**Dataset:**
Start of Block
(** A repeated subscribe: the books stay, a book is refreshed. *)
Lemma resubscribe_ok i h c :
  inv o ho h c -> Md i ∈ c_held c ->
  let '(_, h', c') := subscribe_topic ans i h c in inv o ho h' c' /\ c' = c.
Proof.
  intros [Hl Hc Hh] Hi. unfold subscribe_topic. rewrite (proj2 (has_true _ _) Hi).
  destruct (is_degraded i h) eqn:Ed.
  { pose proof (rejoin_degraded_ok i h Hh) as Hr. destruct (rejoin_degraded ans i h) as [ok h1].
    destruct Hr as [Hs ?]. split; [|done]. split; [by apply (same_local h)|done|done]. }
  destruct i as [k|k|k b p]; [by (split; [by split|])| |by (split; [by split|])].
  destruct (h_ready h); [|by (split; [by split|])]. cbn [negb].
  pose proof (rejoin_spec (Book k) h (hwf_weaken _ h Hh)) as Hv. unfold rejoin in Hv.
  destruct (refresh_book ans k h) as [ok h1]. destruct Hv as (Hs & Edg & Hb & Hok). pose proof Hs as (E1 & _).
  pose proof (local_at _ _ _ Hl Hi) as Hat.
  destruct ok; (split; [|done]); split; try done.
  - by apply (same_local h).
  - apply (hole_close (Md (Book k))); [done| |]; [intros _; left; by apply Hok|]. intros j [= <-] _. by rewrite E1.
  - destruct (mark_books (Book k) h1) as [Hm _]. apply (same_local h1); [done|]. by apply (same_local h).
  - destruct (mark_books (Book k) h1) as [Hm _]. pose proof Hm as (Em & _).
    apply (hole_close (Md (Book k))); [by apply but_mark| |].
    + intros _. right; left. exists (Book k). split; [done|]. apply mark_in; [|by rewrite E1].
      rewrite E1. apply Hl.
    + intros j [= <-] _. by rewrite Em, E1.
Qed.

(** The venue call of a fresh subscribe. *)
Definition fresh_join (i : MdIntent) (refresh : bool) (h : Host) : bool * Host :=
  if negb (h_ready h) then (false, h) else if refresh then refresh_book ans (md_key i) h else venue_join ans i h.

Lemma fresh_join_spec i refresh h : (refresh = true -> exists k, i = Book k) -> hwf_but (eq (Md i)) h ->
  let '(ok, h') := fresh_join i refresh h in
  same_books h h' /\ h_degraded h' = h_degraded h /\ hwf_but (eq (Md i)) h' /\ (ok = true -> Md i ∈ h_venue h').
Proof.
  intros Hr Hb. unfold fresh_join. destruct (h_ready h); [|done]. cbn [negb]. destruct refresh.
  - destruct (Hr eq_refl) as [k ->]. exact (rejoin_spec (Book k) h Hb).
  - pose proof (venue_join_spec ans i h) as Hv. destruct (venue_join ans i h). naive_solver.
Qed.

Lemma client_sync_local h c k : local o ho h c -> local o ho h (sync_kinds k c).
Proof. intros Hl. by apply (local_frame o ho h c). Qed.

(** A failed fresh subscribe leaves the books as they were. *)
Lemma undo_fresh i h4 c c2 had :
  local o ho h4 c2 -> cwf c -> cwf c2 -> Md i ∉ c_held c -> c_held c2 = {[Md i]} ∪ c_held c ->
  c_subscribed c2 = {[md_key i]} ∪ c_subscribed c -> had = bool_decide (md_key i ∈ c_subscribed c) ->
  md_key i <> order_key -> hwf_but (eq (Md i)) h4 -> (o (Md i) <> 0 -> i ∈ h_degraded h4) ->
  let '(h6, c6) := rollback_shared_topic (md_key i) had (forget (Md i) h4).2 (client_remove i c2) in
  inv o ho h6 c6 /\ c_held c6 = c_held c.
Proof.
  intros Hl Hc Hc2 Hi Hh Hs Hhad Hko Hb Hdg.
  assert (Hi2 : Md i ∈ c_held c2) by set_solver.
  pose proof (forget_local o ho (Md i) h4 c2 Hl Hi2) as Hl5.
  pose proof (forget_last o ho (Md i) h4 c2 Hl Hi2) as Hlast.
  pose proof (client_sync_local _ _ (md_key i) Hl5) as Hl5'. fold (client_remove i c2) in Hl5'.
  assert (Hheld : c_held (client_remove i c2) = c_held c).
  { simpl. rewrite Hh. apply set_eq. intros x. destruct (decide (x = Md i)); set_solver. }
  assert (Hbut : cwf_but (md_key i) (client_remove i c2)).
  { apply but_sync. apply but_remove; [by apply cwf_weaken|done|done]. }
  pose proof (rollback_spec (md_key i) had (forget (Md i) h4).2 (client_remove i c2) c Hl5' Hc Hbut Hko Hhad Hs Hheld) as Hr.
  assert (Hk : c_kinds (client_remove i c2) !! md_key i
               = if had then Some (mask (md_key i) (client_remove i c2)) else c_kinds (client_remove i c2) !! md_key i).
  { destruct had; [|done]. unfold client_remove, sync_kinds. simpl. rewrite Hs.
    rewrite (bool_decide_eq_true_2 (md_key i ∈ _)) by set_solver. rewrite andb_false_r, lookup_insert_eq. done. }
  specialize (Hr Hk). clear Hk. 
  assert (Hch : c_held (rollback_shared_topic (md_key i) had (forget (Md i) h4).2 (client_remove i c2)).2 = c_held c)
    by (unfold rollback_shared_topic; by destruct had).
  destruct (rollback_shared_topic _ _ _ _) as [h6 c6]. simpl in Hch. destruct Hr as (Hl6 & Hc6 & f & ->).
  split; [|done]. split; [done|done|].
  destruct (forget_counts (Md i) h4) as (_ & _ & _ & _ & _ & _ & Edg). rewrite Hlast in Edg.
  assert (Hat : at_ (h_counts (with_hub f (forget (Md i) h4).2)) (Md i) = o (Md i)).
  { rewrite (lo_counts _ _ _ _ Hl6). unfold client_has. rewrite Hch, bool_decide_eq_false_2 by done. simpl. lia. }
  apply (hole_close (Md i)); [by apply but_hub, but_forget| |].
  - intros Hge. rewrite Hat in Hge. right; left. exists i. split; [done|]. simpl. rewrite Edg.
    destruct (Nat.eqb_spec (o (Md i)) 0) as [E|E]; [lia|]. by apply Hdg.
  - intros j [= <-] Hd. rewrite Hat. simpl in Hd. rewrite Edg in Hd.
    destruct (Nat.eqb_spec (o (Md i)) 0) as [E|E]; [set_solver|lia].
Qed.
End of Block
**Activity:** Extract from the listing above the lines between the line containing "Lemma resubscribe_ok i" and the line containing "i h) as [ok h1].", keeping both of those lines. Output nothing else.

**Answer section:**
Lemma resubscribe_ok i h c :
  inv o ho h c -> Md i ∈ c_held c ->
  let '(_, h', c') := subscribe_topic ans i h c in inv o ho h' c' /\ c' = c.
Proof.
  intros [Hl Hc Hh] Hi. unfold subscribe_topic. rewrite (proj2 (has_true _ _) Hi).
  destruct (is_degraded i h) eqn:Ed.
  { pose proof (rejoin_degraded_ok i h Hh) as Hr. destruct (rejoin_degraded ans i h) as [ok h1].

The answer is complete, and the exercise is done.